CAM Plants: Preventing Photorespiration When the stomata are opened at night, the CO2 is converted to an organic acid (via the C4 pathway) and stored overnight. During the day – when light is present to drive the Light Reactions to power the Calvin Cycle – carbon dioxide is released from the organic acid and used in the Calvin Cycle to produce organic compounds. Remember: The Calvin Cycle is not performed at night by CAM plants (or any other!). It is impossible for the Calvin Cycle to occur while it is dark because ATP and NADPH (from the Light Reactions) are required to run the Calvin Cycle.

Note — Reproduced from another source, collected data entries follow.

(** ** Notions the statements are phrased with *)

(** The records chunk [i] adds to a scan: those of the array [readChunk]
    returns, none when it returns [null]. *)
Definition chunkRecords (svc : service) (tableName : string) (i : nat)
  : list record :=
  default [] (readChunk svc tableName i).

(** The chunk file of index [i] is missing or does not parse: neither of
    its two places holds a readable file that [readChunk] would open. *)
Definition chunkDamaged (svc : service) (tableName : string) (i : nat) : Prop :=
  (tableName = "deals" /\
   disk svc !! globalChunkPath svc i = Some Unparseable) \/
  ((tableName <> "deals" \/ disk svc !! globalChunkPath svc i = None) /\
   (disk svc !! tableChunkPath svc tableName i = None \/
    disk svc !! tableChunkPath svc tableName i = Some Unparseable)).

Definition takeBound {A} (limit : bound) (l : list A) : list A :=
  match limit with
  | Finite n => take n l
  | Infinity => l
  end.

(** Reading a key in the list of properties of an object literal. *)
Fixpoint assoc (k : string) (l : list (string * value)) : value :=
  match l with
  | [] => VUndefined
  | (k', v) :: l' => if String.eqb k' k then v else assoc k l'
  end.

(** The transaction value [getStatistics] reads from a deal. *)
Definition transactionValueOf (deal : record) : value :=
  pick deal "transaction_value" "transactionValue".

(** The transaction value of a deal as the statement of the average
    reads it: the snake-style field when the deal has one, the camel-style
    field otherwise. *)
Definition statedValue (deal : record) : value :=
  if isNullish (get deal "transaction_value")
  then get deal "transactionValue"
  else get deal "transaction_value".

(** The transaction values that are present and numeric. *)
Definition numericValues (deals : list record) : list Q :=
  omap (fun deal =>
          match statedValue deal with
          | VNumber q => Some q
          | _ => None
          end) deals.

(** The transaction values that are numeric and not zero. *)
Definition nonZeroValues (deals : list record) : list Q :=
  omap (fun deal =>
          match transactionValueOf deal with
          | VNumber q => if isZero q then None else Some q
          | _ => None
          end) deals.

Definition Qsum (values : list Q) : Q := foldl Qplus 0%Q values.

(** Sum over count, and 0 for no value at all. *)
Definition average (values : list Q) : Q :=
  if (0 <? length values)%nat
  then (Qsum values / inject_Z (Z.of_nat (length values)))%Q
  else 0%Q.

Definition orderingOps : list string := ["gt"; "gte"; "lt"; "lte"].

Definition knownOps : list string :=
  ["eq"; "ne"; "gt"; "gte"; "lt"; "lte"; "like"].

Section Stream.
Context `{JSRuntime}.

(** The matching records of the chunks [indices], in chunk order and in
    the order they have within each chunk. *)
Definition matchStream (svc : service) (tableName : string) (filter : record)
    (indices : list nat) : list record :=
  flat_map (fun i => filterData (chunkRecords svc tableName i) filter) indices.

(** The page [offset, offset + limit) of the matching stream of a table
    of [n] chunks. *)
Definition streamPage (svc : service) (tableName : string) (filter : record)
    (limit : bound) (offset : nat) (n : nat) : list record :=
  takeBound limit (drop offset (matchStream svc tableName filter (seq 0 n))).

End Stream.

(** ** Further operations of the service and the code around it *)

(** *** The conversion script ([convert-excel-to-json.js]) *)

Definition CHUNK_SIZE : nat := 1000.

(** [Math.ceil(n / CHUNK_SIZE)] *)
Definition ceilChunks (n : nat) : nat := (n + (CHUNK_SIZE - 1)) / CHUNK_SIZE.

(** [l.slice(start, end)] for indices that are natural numbers *)
Definition slice {A} (start end_ : nat) (l : list A) : list A :=
  take (end_ - start) (drop start l).

Definition totalChunks (jsonData : list record) : nat :=
  ceilChunks (length jsonData).

(** The rows the script puts in the chunk of index [i]. *)
Definition chunkOf (jsonData : list record) (i : nat) : list record :=
  let start := i * CHUNK_SIZE in
  let end_ := Nat.min (start + CHUNK_SIZE) (length jsonData) in
  slice start end_ jsonData.

(** The name of the file the script writes the chunk of index [i] to. *)
Definition scriptChunkPath (outputDir : string) (i : nat) : string :=
  pathJoin [outputDir; "deals_chunk_" +:+ pretty i +:+ ".json"].

(** The chunk loop of the script: the files written, in order, each with
    the rows serialised into it. *)
Definition scriptWrites (outputDir : string) (jsonData : list record)
  : list (string * list record) :=
  map (fun i => (scriptChunkPath outputDir i, chunkOf jsonData i))
      (seq 0 (totalChunks jsonData)).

Instead, CAM plants store their CO2 as part of malic acid overnight until it can be released and used when the Light Reactions start again during the lighted hours. Even though the CO2 is taken in at night, the Calvin Cycle cannot occur because the Light Reactions can’t occur in the dark!

- An excellent overview of the process of CAM photosynthesis

Avoiding Photorespiration Both C4 and CAM plants – which are primarily found in hot, dry climates – have evolutionary adaptations which help prevent photorespiration. C4 plants perform the Calvin Cycle in the bundle- sheath cells. CAM plants open their stomata at night and store the CO2 until morning.